R.I.P.: David Brower Dies At 88. IMHO, the most important, evangelical environmental activist since John Muir, responsible for the influence of the Sierra Club and Friends of the Earth.
“More interesting than threatening…”: Scientists Downplay ‘Space Object’. “Scientists who announced last week that a
mysterious space object had a 1-in-500 chance of striking the
Earth in 30 years have retracted their prediction, saying it poses
little threat.
The object, which is either a small asteroid or piece of space
junk, has virtually no chance of hitting the planet in 2030.
However, scientists at the Jet Propulsion Laboratory in Pasadena
said there’s a 1-in-1,000 chance it could hit Earth in 2071.”
Funding to Deorbit Mir Confirmed, Russian Official Says. ‘The Russian government has set aside the $25 million needed to
bring down the Mir space station, an official said.
“The Russian government has already taken the decision to provide the financial resources
needed to deorbit Mir,” said Russian space agency chief Yuri Koptev. The statement runs
contrary to some media reports.’ Reuters
Studies Find Ways to Diagnose, Treat Alzheimer’s Several potential advances. First, positron emission tomography (PET) scanning of the brain apparently shows a distinctly different pattern of brain activity in Alzheimer’s Disease than in other brain dysfunctions with which it may be confused. Up ’til now, no diagnostic technique short of autopsy has been shown to improve on the educated guess we make to diagnose the condition.
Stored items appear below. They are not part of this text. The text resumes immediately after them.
(** * Home-nursing booking API: auth gate, patients and service requests

    A shallow embedding of the Express handlers of the repository
    (middleware/auth.js, routes/patients.js, routes/serviceRequests.js,
    models/ServiceRequest.js) together with the properties their
    specification states about them.

    Modelling conventions
    - A plain JS object (request body, [toObject()] result, JSON payload)
      is a finite map from field names to JSON scalars.
    - A collection of the document store is the list of its documents in
      insertion order; the store is threaded through every handler, which
      returns the new store together with the HTTP response.
    - An [undefined] field is [None].
    - Transport failures of the driver are outside the model: a call
      either answers or throws for one of the reasons written out below.
    - The [_id] of a service request is an ObjectId (the schema declares
      none of its own): a path id that is not one makes the query throw.
      models/Patient.js is not among the sources, so patient ids are
      plain strings here. *)

From Stdlib Require Import Ascii.
From stdpp Require Import gmap strings list fin_maps.

(** ** JSON scalars and objects *)

Inductive value :=
  | VStr (s : string)
  | VNum (n : Z)
  | VBool (b : bool)
  | VNull.

#[global] Instance value_eq_dec : EqDecision value.
Proof. solve_decision. Defined.

Abbreviation object := (gmap string value).

(** JS truthiness of a possibly undefined string. *)
Definition truthy (s : option string) : bool :=
  match s with
  | Some s => negb (bool_decide (s = ""))
  | None => false
  end.

(** [String.prototype.split] with a one-character separator. *)
Fixpoint split (sep : Ascii.ascii) (s : string) : list string :=
  match s with
  | EmptyString => [EmptyString]
  | String c s' =>
      if Ascii.eqb c sep then EmptyString :: split sep s'
      else match split sep s' with
           | [] => [String c EmptyString]
           | w :: ws => String c w :: ws
           end
  end.

(** Whether a character occurs in a string. *)
Fixpoint occurs (c : Ascii.ascii) (s : string) : bool :=
  match s with
  | EmptyString => false
  | String c' s' => Ascii.eqb c' c || occurs c s'
  end.

(** ** middleware/auth.js *)

Module Auth.

(** The part of an incoming request the gate reads and writes. *)
Record request := Request {
  headers : gmap string string;
  userId : option value
}.

(** What the gate does with the request: answer it, or hand it on. *)
Inductive outcome :=
  | sendStatus (code : nat)
  | next (req : request).

(** Result handed by [jwt.verify] to its callback: [(err, user)]. *)
Inductive verified :=
  | err
  | decoded (user : object).

Definition secret : string := "tu_secreto_jwt".

Section Issue.

(** [jwt.sign(payload, key, { expiresIn })] of the jsonwebtoken package. *)
Variable jwt_sign : object → string → string → string.

(** [generateToken(userId)] *)
Definition generateToken (userId : value) : string :=
  jwt_sign {[ "userId" := userId ]} secret "1h".

End Issue.

Section Gate.

(** [jwt.verify] of the jsonwebtoken package: signature and expiry
    check of a token under a secret. *)
Variable jwt_verify : string → string → verified.

(** [req.headers['authorization'] && req.headers['authorization'].split(' ')[1]] *)
Definition token_of (req : request) : option string :=
  match headers req !! "authorization" with
  | None => None
  | Some h => if bool_decide (h = "") then Some "" else split " "%char h !!
      1%nat
  end.

Definition authenticateToken (req : request) : outcome :=
  match token_of req with
  | Some token =>
      if truthy (Some token) then
        match jwt_verify token secret with
        | err => sendStatus 403
        | decoded user =>
            next {| headers := headers req; userId := user !! "userId" |}
        end
      else sendStatus 401
  | None => sendStatus 401
  end.

End Gate.

End Auth.

(** ** The document store *)

(** What the persistence layer can refuse a call with. Only the kind is
    kept; [error.message] is the driver's text for it. *)
Inductive error :=
  | ValidationError   (* a schema validator or cast rejected the document *)
  | DuplicateKey      (* E11000: the [_id] is already in the collection *)
  | BadValue          (* the query options were refused (negative skip) *)
  | CastError         (* a query value does not cast to the path's type *)
  | TypeError.        (* a property of [undefined] was read *)

(** An awaited call: it resolves to a value or throws. *)
Inductive result (A : Type) :=
  | Ok (x : A)
  | Throw (e : error).
Arguments Ok {A} x.
Arguments Throw {A} e.

#[global] Instance result_ret : MRet result := λ A x, Ok x.

#[global] Instance result_bind : MBind result := λ A B k m,
  match m with
  | Ok x => k x
  | Throw e => Throw e
  end.

(** [try { body } catch (error) { handler }] around a handler body. *)
Definition try_catch {A : Type} (body : result A) (handler : error → A) : A :=
  match body with
  | Ok x => x
  | Throw e => handler e
  end.

(** A collection is the list of its documents. A query whose filter has
    been cast resolves; what can throw is written out at [skip_limit],
    at [save] and at the cast of a service request id. *)
Module Collection.
Section Ops.
Context {A K : Type} `{EqDecision K}.

(** The documents a filter selects, in collection order. *)
Definition select (query : A → bool) (coll : list A) : list A :=
  filter (λ d, query d) coll.

(** [Model.find(filter)] *)
Definition find (query : A → bool) (coll : list A) : result (list A) :=
  Ok (select query coll).

(** [Model.countDocuments(filter)] *)
Definition countDocuments (query : A → bool) (coll : list A) : result nat :=
  Ok (length (select query coll)).

(** [Model.findOne(filter)] *)
Definition findOne (query : A → bool) (coll : list A) : result (option A) :=
  Ok (head (select query coll)).

(** [.skip(skip).limit(limit)] on a query. A negative skip is refused
    by the store; limit 0 means no limit, and a negative limit is
    taken by its absolute value. *)
Definition skip_limit (skip limit : Z) (docs : list A) : result (list A) :=
  if (skip <? 0)%Z then Throw BadValue
  else
    let rest := drop (Z.to_nat skip) docs in
    Ok (if (limit =? 0)%Z then rest
        else take (Z.to_nat (Z.abs limit)) rest).

(** The first match in collection order updated in place: the new
    collection and the updated document, or [None] without a match. *)
Fixpoint update_first (query : A → bool) (update : A → A)
    (coll : list A) : option (list A * A) :=
  match coll with
  | [] => None
  | d :: ds =>
      if query d then Some (update d :: ds, update d)
      else match update_first query update ds with
           | Some (ds', r) => Some (d :: ds', r)
           | None => None
           end
  end.

(** [Model.findOneAndUpdate(filter, update, { new: true })] *)
Definition findOneAndUpdate (query : A → bool) (update : A → A)
    (coll : list A) : result (option (list A * A)) :=
  Ok (update_first query update coll).

(** [doc.save()] of a new document: validate, then insert under a
    unique [_id]. *)
Definition save (validate : A → bool) (key : A → K) (doc : A)
    (coll : list A) : result (list A) :=
  if negb (validate doc) then Throw ValidationError
  else if bool_decide (key doc ∈ (key <$> coll)) then Throw DuplicateKey
  else Ok (coll ++ [doc]).

End Ops.
End Collection.

(** ** models/ServiceRequest.js *)

Record ServiceRequest := {
  _id : string;
  user_id : option string;
  nurse_id : option string;
  patient_ids : list string;
  estado : string;
  detalles : option string;
  fecha : option Z;
  tarifa : option Z;
  pago_realizado : bool;
  pago_liberado : bool;
  documentacion_servicio : option string;
  observaciones : option string;
  recomendaciones : option string
}.

Module ServiceRequestSchema.

Section New.

(** The cast of the [Date] path: [new Date(s)], refused when the
    string is not a date. *)
Variable castDate : string → option Z.

(** [new ServiceRequest({ user_id, nurse_id, patient_ids, detalles,
    fecha, tarifa })]: paths that are not given take their schema
    default ([estado], [pago_realizado], [pago_liberado]) or stay
    undefined; a [fecha] that fails its cast stays undefined and is
    reported by validation. *)
Definition new (oid : string) (user_id nurse_id : option string)
    (patient_ids : list string) (detalles fecha : option string)
    (tarifa : option Z) : ServiceRequest :=
  {| _id := oid;
     user_id := user_id;
     nurse_id := nurse_id;
     patient_ids := patient_ids;
     estado := "pendiente";
     detalles := detalles;
     fecha := fecha ≫= castDate;
     tarifa := tarifa;
     pago_realizado := false;
     pago_liberado := false;
     documentacion_servicio := None;
     observaciones := None;
     recomendaciones := None |}.

End New.

Section Ids.

(** The ObjectId cast of the driver: whether a string is accepted as an
    ObjectId (a string of 24 hexadecimal digits is). *)
Variable isObjectId : string → bool.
A definitive diagnosis might be important if there were therapies that target the specific disease process in Alzheimer’s, which appears to be the deposition of rogue proteins in the brain in characteristic configurations called “plaques” and “tangles”. These progressively destroy normal brain tissue and interfere with cognitive functioning. The disease is incurable and inevitably fatal. A team at Johns Hopkins have now identified the enzyme that is the major player in forming plaques. Growing mice genetically engineered to be deficient in this enzyme will give a first approximation to whether blocking the enzyme could be a potential preventive or therapeutic measure agains Alzheimer’s, or whether it would have any adverse consequences.
Palestinians Try to Keep Children Away From Clashes. Latest development in this reprehensible Children’s Crusade. Israel is surely guilty of using excessive force against the uprising especially in light of the fact that many demonstrators, and many casualties, are youths. Palestinians claim that schoolchildren’s participation is spontaneous (here’s a spokesperson’s view: “the children take part because they feel the loss of
relatives along with a sense of grievance that their rights have been violated by Israeli
occupation” ) but it’s difficult for me to believe they’re not being used as cannon fodder either by toleration or active encouragement of that “sense of grievance.” We’ll see if the reported Palestinian effort to spare their children bears fruit.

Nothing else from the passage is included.